### REQUIRED WORK
Scan the records for lines with the word "leaves", and copy every such line.

### SOURCE DATA
Lemma acquire_retained_fence engine timeout w k w' :
  acquire_retained_backup_write_barrier fuel engine timeout w = (Ok k, w') ->
  _cutover_fence_count w' = _cutover_fence_count w + 1 /\ running_loop w' = running_loop w /\
  exists x, retained w' !! k = Some x /\ _closed x = false /\ _process_fence_active x = true /\
    _loop x = running_loop w.
Proof.
  unfold acquire_retained_backup_write_barrier. intros H.
  quietly H S1. quietly H S2. quietly H S3. quietly H S4. quietly H S5. quietly H S6. quietly H S7.
  assert (S : same_fence w w6) by (repeat (eapply same_fence_trans; [eassumption|]); done).
  destruct a5 as [key|e]; [|quietly H S8; quietly H S9; done].
  cbn in H. unfold mbind, M, stm_bind, new_retained in H. cbn in H.
  set (x := mkRetained _ _ _ _ _) in H. set (w7 := with_retained _ w6) in H.
  pose proof (stable_verify (length (retained w6)) w7) as (V1 & V2 & V3).
  unfold attempt in H. destruct (verify_held _ w7) as [[u|e] w8]; cbn in V1, V2, V3, H.
  2:{ by destruct (close_retained _ _). }
  destruct S as (R1 & R2 & R3). unfold mret, stm_ret in H. simplify_eq. cbn. split_and!; [by rewrite V2, R2|by rewrite V3, R3|].
  exists (set_fence_active true x). split_and!; [|done..|exact R3].
  by rewrite list_lookup_alter_eq, V1, lookup_app_r, Nat.sub_diag by lia.
Qed.

Lemma wp_stable {A} (m : M A) (Q : answer A -> world -> Prop) w :
  stable m -> (forall r w', same_fence w w' -> Q r w') -> wp m Q w.
Proof. intros Hm H. apply H, Hm. Qed.

Lemma close_retained_fence k x w : retained w !! k = Some x -> _closed x = false -> running_loop w = _loop x ->
  wp (close_retained k) (fun _ w' =>
    _cutover_fence_count w' =
      (if _process_fence_active x then Z.max 0 (_cutover_fence_count w - 1) else _cutover_fence_count w) /\
    running_loop w' = running_loop w /\
    retained w' !! k = Some (set_fence_active false (set_closed true x))) w.
Proof.
  intros Hx Hc Hl. unfold close_retained. apply wp_bind, wp_get. cbn zeta.
  assert (Hr : retained_at w k = x) by (unfold retained_at; by rewrite Hx). rewrite Hr, Hl, Nat.eqb_refl, Hc.
  cbn [negb]. apply wp_bind, wp_modify, wp_bind, wp_set_lease. set (w1 := with_leases _ _).
  apply wp_bind, wp_attempt, wp_stable; [stable|]. intros r1 w2 S2.
  apply wp_bind, wp_attempt, wp_stable; [stable|]. intros r2 w3 S3. pose proof (same_fence_trans _ _ _ S2 S3) as S4.
  apply wp_bind, wp_attempt, wp_stable; [unfold close_connection; stable|]. intros r3 w5 S5.
  pose proof (same_fence_trans _ _ _ S4 S5) as (A1 & A2 & A3). apply wp_bind.
  assert (Hk : retained w5 !! k = Some (set_closed true x)) by (rewrite A1; cbn; by rewrite list_lookup_alter_eq, Hx).
  destruct (_process_fence_active x) eqn:Hf.
  - apply wp_bind, wp_modify, wp_modify, wp_stable; [stable|]. intros r w6 (B1 & B2 & B3). cbn in B1, B2, B3.
    rewrite B1, B2, B3, A2, A3, list_lookup_alter_eq, Hk. by split_and!.
  - apply wp_ret, wp_stable; [stable|]. intros r w6 (B1 & B2 & B3).
    rewrite B1, B2, B3, A2, A3, Hk. split_and!; [done..|]. f_equal. destruct x; cbn in *. by subst.
Qed.

Lemma close_retained_again k x w : retained w !! k = Some x -> _closed x = true -> running_loop w = _loop x ->
  close_retained k w = (Ok tt, w).
Proof.
  intros Hx Hc Hl. unfold close_retained, mbind, M, stm_bind. cbn. unfold retained_at.
  rewrite Hx. cbn. by rewrite Hl, Nat.eqb_refl, Hc.
Qed.
End Fence.

(** * The guarantees *)

(** A server that grants what is asked, or refuses every [try]; each step
    takes a nanosecond and a sleep as long as it was asked to. *)
Definition elapsed (t : list event) : Z :=
  foldr (fun e n => 1 + (match e with ESleep d _ => Z.max 0 d | _ => 0 end) + n) 0 t.
Definition demo (free : bool) : Environment := {|
  connect_answer _ _ := Ok tt;
  identity_answer _ _ := Ok (7, 42);
  migration_key_answer _ _ := Ok 9;
  try_answer _ _ _ _ := Ok free;
  wait_answer _ _ _ _ := Ok tt;
  unlock_answer _ _ _ _ := Ok (42, true);
  owns_answer _ _ _ _ _ := Ok (42, true);
  commit_answer _ _ := Ok tt;
  rollback_answer _ _ := Ok tt;
  invalidate_answer _ _ := Ok tt;
  close_answer _ _ := Ok tt;
  is_gone _ _ := false;
  is_closed _ _ := false;
  in_transaction _ _ := false;
  expired _ := false;
  monotonic := elapsed;
  sleep_answer _ _ := Ok tt;
  seconds_text _ := "30";
|}.
Definition idle : world := mkWorld [] 1 [] [] None 0 1 1.
(** A statement on the connection of the lease. *)
Definition writes (ref : nat) : M unit :=
  l ← get_lease ref; observe (fun _ => tt) (fun _ => EUser (connection l) "UPDATE posts").

Lemma writes_keep n ref : keeping n (writes ref).
Proof. intros w Hw _. apply wp_bind, wp_get_lease, wp_observe. intros [] _. by apply keeps_log. Qed.
Lemma idle_wf : wf idle.
Proof. split; [|done]. intros [|? ?] c r after; by cbn. Qed.
Lemma elapsed_snoc t e : elapsed (t ++ [e]) = elapsed t + 1 + match e with ESleep d _ => Z.max 0 d | _ => 0 end.
Proof.
  induction t as [|x t IH]; [cbn; lia|].
  change (elapsed ((x :: t) ++ [e])) with (1 + (match x with ESleep d _ => Z.max 0 d | _ => 0 end) + elapsed (t ++ [e])).
  change (elapsed (x :: t)) with (1 + (match x with ESleep d _ => Z.max 0 d | _ => 0 end) + elapsed t).
  lia.
Qed.
Lemma elapsed_grows t e : elapsed t <= elapsed (t ++ [e]).
Proof. rewrite elapsed_snoc. case_match; lia. Qed.
Lemma elapsed_sleep t d r : elapsed t + d <= elapsed (t ++ [ESleep d r]).
Proof. rewrite elapsed_snoc. lia. Qed.

(** C37: Whatever PostgreSQL, the pool, the clock and cancellation do, as long
    as invalidating a connection works: a block that leaves no lock behind,
    run under a mutation barrier of its own connection or of the caller's,
    leaves no lock behind.  No connection goes back to the pool while its
    session may hold a lock, every session holds what it held before or has
    ended, and the leases of enclosing blocks are untouched. *)
Theorem no_lock_in_pool (env : Environment) {A} (fuel n c engine : nat) (timeout : option Z) (body : nat -> M A) w
  (invalidation_works : forall t c, invalidate_answer t c = Ok tt)
  (body_keeps : forall ref, keeping n (body ref))
  (Hw : wf w) (Hn : (n <= connections w)%nat) (Hc : (c < n)%nat) :
  keeps w (mutation_write_barrier fuel engine timeout body w).2 /\
  keeps w (mutation_write_barrier_on_connection fuel c timeout body w).2.
Proof.
  split; [by apply (mutation_keeps invalidation_works fuel n)|].
  by apply (mutation_on_connection_keeps invalidation_works fuel n).
Qed.

Lemma no_lock_in_pool_witness :
  keeps idle (@mutation_write_barrier (demo true) 3 _ 0 (Some 5) writes idle).2 /\
  keeps idle (@mutation_write_barrier_on_connection (demo false) 3 _ 0 (Some 5) writes idle).2.
Proof.
  split.
  - by apply (no_lock_in_pool (demo true) 3 1 0 0 (Some 5) writes idle); [|apply writes_keep|apply idle_wf|cbn; lia..].
  - by apply (no_lock_in_pool (demo false) 3 1 0 0 (Some 5) writes idle); [|apply writes_keep|apply idle_wf|cbn; lia..].
Defined.

(** The block of the exclusive barrier (and of a storage switch) starts
    only when the server has granted the exclusive barrier lock and then the
    migration lock to one session that may hold nothing else, under an active
    lease of the running task.  The barrier fails closed: it returns a result
    only when the block returned it, and after the block the server confirmed
    the release of both locks, the barrier's from the process that took it. *)
Theorem backup_fails_closed (env : Environment) {A} (fuel engine : nat) (timeout : option Z) (body : nat -> M A) w
  (invalidation_works : forall t c, invalidate_answer t c = Ok tt)
  (closed_stays : forall c t t', is_closed t c = true -> is_gone (t ++ t') c = true)
  (body_keeps : forall ref key w1, wf w1 -> (connections w < connections w1)%nat -> under_both_locks ref key w1 ->
     keeps w1 (body ref w1).2)
  (Hw : wf w) :
  let '(r, w') := storage_runtime_switch_barrier fuel engine timeout body w in
  keeps w w' /\
  match r with
  | Ok a => exists ref key w1 w2, under_both_locks ref key w1 /\ body ref w1 = (Ok a, w2) /\
      both_confirmed (lease_at w1 ref) key w2 w'
  | Err _ => True
  end.
Proof.
  pose proof (backup_write_barrier_spec invalidation_works fuel closed_stays engine timeout body w Hw body_keeps) as H.
  unfold wp in H. unfold storage_runtime_switch_barrier. by destruct (backup_write_barrier _ _ _ _ _).
Qed.

Lemma backup_fails_closed_witness :
  is_ok (@storage_runtime_switch_barrier (demo true) 3 _ 0 (Some 5) writes idle).1 = true /\
  let '(r, w') := @storage_runtime_switch_barrier (demo true) 3 _ 0 (Some 5) writes idle in
  keeps idle w' /\
  match r with
  | Ok a => exists ref key w1 w2, under_both_locks ref key w1 /\ writes ref w1 = (Ok a, w2) /\
      both_confirmed (lease_at w1 ref) key w2 w'
  | Err _ => True
  end.
Proof.
  split; [vm_compute; reflexivity|].
  apply (backup_fails_closed (demo true) 3 0 (Some 5) writes idle); [done|done| |apply idle_wf].
  intros ref key w1 Hw1 _ _. by apply (writes_keep 0); [|lia].
Defined.

(** Waiting for a lock ends.  With a clock that does not go back and
    sleeps that last as long as asked, one iteration per poll interval of the
    time left, and one more, is enough for the polling loop of the barrier
    lock and for the one of the migration lock: each returns or raises. *)
Theorem polling_terminates (env : Environment) (n c : nat) key m timeout deadline label ft w
  (clock_forward : forall t e, monotonic t <= monotonic (t ++ [e]))
  (sleep_takes : forall t d r, monotonic t + d <= monotonic (t ++ [ESleep d r]))
  (real_answers : forall t c m k d, try_answer t c m k <> Err OutOfFuel /\ wait_answer t c k d <> Err OutOfFuel /\
     commit_answer t c <> Err OutOfFuel /\ sleep_answer t d <> Err OutOfFuel)
  (Hn : (0 < n)%nat) :
  (deadline - monotonic (trace w) <= _WRITE_BARRIER_POLL_SECONDS * (Z.of_nat n - 1) ->
   (acquire_loop n c key m deadline label ft w).1 <> Err OutOfFuel) /\
  (deadline - monotonic (trace w) <= _MIGRATION_LOCK_POLL_SECONDS * (Z.of_nat n - 1) ->
   forall b, (migration_loop n c key timeout deadline w).1 <> Ok (b, Err OutOfFuel)).
Proof.
  split; intros Hgap; [apply acquire_loop_answers|apply migration_loop_answers]; try done;
    intros; apply real_answers; exact 0%nat || exact SHARED || exact 0.
Qed.

Lemma polling_terminates_witness :
  (@acquire_loop (demo false) 5 0 7 SHARED (200 * 10 ^ 6) "the lock" true idle).1 <> Err OutOfFuel /\
  forall b, (@migration_loop (demo false) 5 0 9 0 (200 * 10 ^ 6) idle).1 <> Ok (b, Err OutOfFuel).
Proof.
  split.
  - apply (polling_terminates (demo false) 5 0 7 SHARED 0 (200 * 10 ^ 6) "the lock" true idle);
      [apply elapsed_grows|apply elapsed_sleep|done|lia|vm_compute; discriminate].
  - apply (polling_terminates (demo false) 5 0 9 SHARED 0 (200 * 10 ^ 6) "the lock" true idle);
      [apply elapsed_grows|apply elapsed_sleep|done|lia|vm_compute; discriminate].
Defined.

(** A retained barrier fences the process.  Acquiring it raises the fence
    by one; while the fence is up a mutation is refused before it touches the
    database; closing the barrier, whatever fails on the way, lowers the fence
    to what it was, and closing it again does nothing. *)
Theorem cutover_fence (env : Environment) {A} (fuel engine c : nat) (timeout : option Z) (body : nat -> M A) k w w'
  (Hacquired : acquire_retained_backup_write_barrier fuel engine timeout w = (Ok k, w'))
  (Hfence : 0 <= _cutover_fence_count w) :
  _cutover_fence_count w' = _cutover_fence_count w + 1 /\
  (exists message, mutation_write_barrier fuel engine timeout body w' = (Err (WriteBarrierError message), w') /\
     mutation_write_barrier_on_connection fuel c timeout body w' = (Err (WriteBarrierError message), w')) /\
  let '(_, w2) := close_retained k w' in
  _cutover_fence_count w2 = _cutover_fence_count w /\ close_retained k w2 = (Ok tt, w2).
Proof.
  destruct (acquire_retained_fence _ _ _ _ _ _ Hacquired) as (F1 & R1 & x & X1 & X2 & X3 & X4).
  split_and!; [done| |].
  - eexists. unfold mutation_write_barrier, mutation_write_barrier_on_connection, _reject_process_cutover_mutation.
    unfold mbind, M, stm_bind. cbn. unfold process_cutover_is_fenced. rewrite F1.
    destruct (0 <? _) eqn:E; [by split|]. apply Z.ltb_ge in E. lia.
  - pose proof (close_retained_fence k x w' X1 X2 ltac:(by rewrite X4)) as H. unfold wp in H.
    destruct (close_retained k w') as [r w2]. cbn in H. destruct H as (F2 & R2 & X5). rewrite X3 in F2.
    split; [lia|]. eapply close_retained_again; [exact X5|done|]. cbn. by rewrite R2, X4.
Qed.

### EXERCISE ANSWER
    as invalidating a connection works: a block that leaves no lock behind,
    leaves no lock behind.  No connection goes back to the pool while its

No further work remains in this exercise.